Using the entries that follow, write out the line containing "ConnectionTimeout | MessageTooLarge.", the line containing "entry_lifecycle : SocketLifecycle;", and every line between them, exactly and nothing else.

━━━ The records ━━━

(* ===== verification/SocketTable.v ===== *)
(** * The socket table

    Models [socket_table.rs] of [smolnet_core]: the logical sockets of a
    stack, their identities and their waiters. [Shared] is what the table
    reaches through an [Arc] or a [static]: the readiness flags, the ready
    queue and the two identity counters, which every stack of the process
    shares. *)
From S2P Require Import Prelude Waiter.

Definition MAX_SOCKET_ID : u64 := (N.shiftl 1 59 - 1)%N.

Inductive SocketKind := Tcp | Udp | Synthetic.
#[export] Instance SocketKind_eq_dec : EqDecision SocketKind.
Proof. solve_decision. Defined.

Inductive SocketLifecycle := SlOpen | SlClosing.
#[export] Instance SocketLifecycle_eq_dec : EqDecision SocketLifecycle.
Proof. solve_decision. Defined.

Inductive SocketError :=
| Closed | EndOfStream | InvalidSocket | WrongKind | InvalidState | InvalidOperation
| InvalidOptions | Busy | SystemLimit | InvalidAddress | InvalidPort | InvalidBacklog
| ScopeRequired | InvalidScope | AddressInUse | AddressNotAvailable
| EphemeralPortsExhausted | NetworkUnreachable | AlreadyConnected | NotBound
| NotConnected | ConnectionRefused | ConnectionReset | ConnectionTimeout | MessageTooLarge.
#[export] Instance SocketError_eq_dec : EqDecision SocketError.
Proof. solve_decision. Defined.

Record SocketEntry := {
  entry_kind : SocketKind;
  entry_lifecycle : SocketLifecycle;
  internal_handle : u64;
  read_waiter : option Waiter;
  write_waiter : option Waiter;
  read_ready : cell;
  write_ready : cell;
  read_sent : option Waiter;
  write_sent : option Waiter
}.
#[export] Instance eta_SocketEntry : Eta SocketEntry := λ e,
  {| entry_kind := entry_kind e; entry_lifecycle := entry_lifecycle e;
     internal_handle := internal_handle e;
     read_waiter := read_waiter e; write_waiter := write_waiter e;
     read_ready := read_ready e; write_ready := write_ready e;
     read_sent := read_sent e; write_sent := write_sent e |}.
Lemma run_dev_op_credit {B} (checkpoint : B → bool * B) op w b :
  device_wf (dw_device w) → is_Some (credit (dw_device w)) →
  ∃ taken w' b', run_dev_op checkpoint op w b = Some (taken, w', b')
    ∧ device_wf (dw_device w') ∧ is_Some (credit (dw_device w'))
    ∧ (llen taken + (credit_left (dw_device w')).1
       <= (credit_left (dw_device w)).1 + granted_packets [op])%N
    ∧ (frame_total taken + (credit_left (dw_device w')).2
       <= (credit_left (dw_device w)).2 + granted_bytes [op])%N.
Proof.
  intros Hwf [c Hc].
  assert (Hsame : ∀ w', device_wf (dw_device w') → credit (dw_device w') = Some c →
    device_wf (dw_device w') ∧ is_Some (credit (dw_device w'))
    ∧ (llen (@nil bytes) + (credit_left (dw_device w')).1
       <= (credit_left (dw_device w)).1 + granted_packets [op])%N
    ∧ (frame_total [] + (credit_left (dw_device w')).2
       <= (credit_left (dw_device w)).2 + granted_bytes [op])%N).
  { intros w' Hwf' Hc'. unfold credit_left. rewrite Hc, Hc'. split_and!; [done|by eexists|..];
      unfold llen, frame_total; simpl; lia. }
  destruct op; simpl.
  - eexists _, _, _. split; [done|]. simpl. unfold grant_egress, credit_left. rewrite Hc. simpl.
    split_and!; [done|by eexists|..]; unfold saturating_add, llen, frame_total, granted_packets,
      granted_bytes; simpl; lia.
  - eexists _, _, _. split; [done|]. by apply Hsame.
  - eexists _, _, _. split; [done|]. unfold enqueue_receive_batch. by apply Hsame; simpl; case_match.
  - eexists _, _, _. split; [done|]. unfold take_receive. by apply Hsame; simpl; case_match.
  - eexists _, _, _. split; [done|]. by apply Hsame.
  - pose proof (take_transmit_wp (E:=Empty_set) checkpoint packet_limit byte_limit _ b Hwf) as Hw.
    unfold wp in Hw. destruct (take_transmit _ _ _ _) as [[taken|[]|] [d' b']]; [|done].
    destruct Hw as (_ & Hwf' & _ & _ & Hcr & _). rewrite Hc in Hcr. destruct Hcr as (c' & Hc' & ? & ?).
    eexists _, _, _. split; [done|]. unfold credit_left. simpl. rewrite Hc', Hc.
    split_and!; [done|by eexists|simpl; lia..].
  - eexists _, _, _. split; [done|]. pose proof (run_prog_effect p w) as He. simpl in He.
    apply Hsame; [by apply (pe_wf _ _ He)|]. by rewrite (pe_credit _ _ He).
  - destruct (run_prog p _) as [a w'] eqn:Hp.
    pose proof (run_prog_effect p (Build_DevWorld (receive_one_new (dw_device w) packet)
      (dw_flags w) (dw_ready w))) as He. rewrite Hp in He. simpl in He.
    eexists _, _, _. split; [done|]. apply Hsame; [by apply (pe_wf _ _ He)|]. simpl. by rewrite (pe_credit _ _ He).
  - pose proof (discard_one_wp (E:=Empty_set) _ Hwf) as Hw. unfold wp in Hw.
    destruct (discard_one (dw_device w)) as [[more|[]|] d']; [|done]. destruct Hw as (? & Hcr & _).
    eexists _, _, _. split; [done|]. apply Hsame; simpl; [done|by rewrite Hcr].
Qed.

━━━

Exercise answer:
| NotConnected | ConnectionRefused | ConnectionReset | ConnectionTimeout | MessageTooLarge.
#[export] Instance SocketError_eq_dec : EqDecision SocketError.
Proof. solve_decision. Defined.

Record SocketEntry := {
  entry_kind : SocketKind;
  entry_lifecycle : SocketLifecycle;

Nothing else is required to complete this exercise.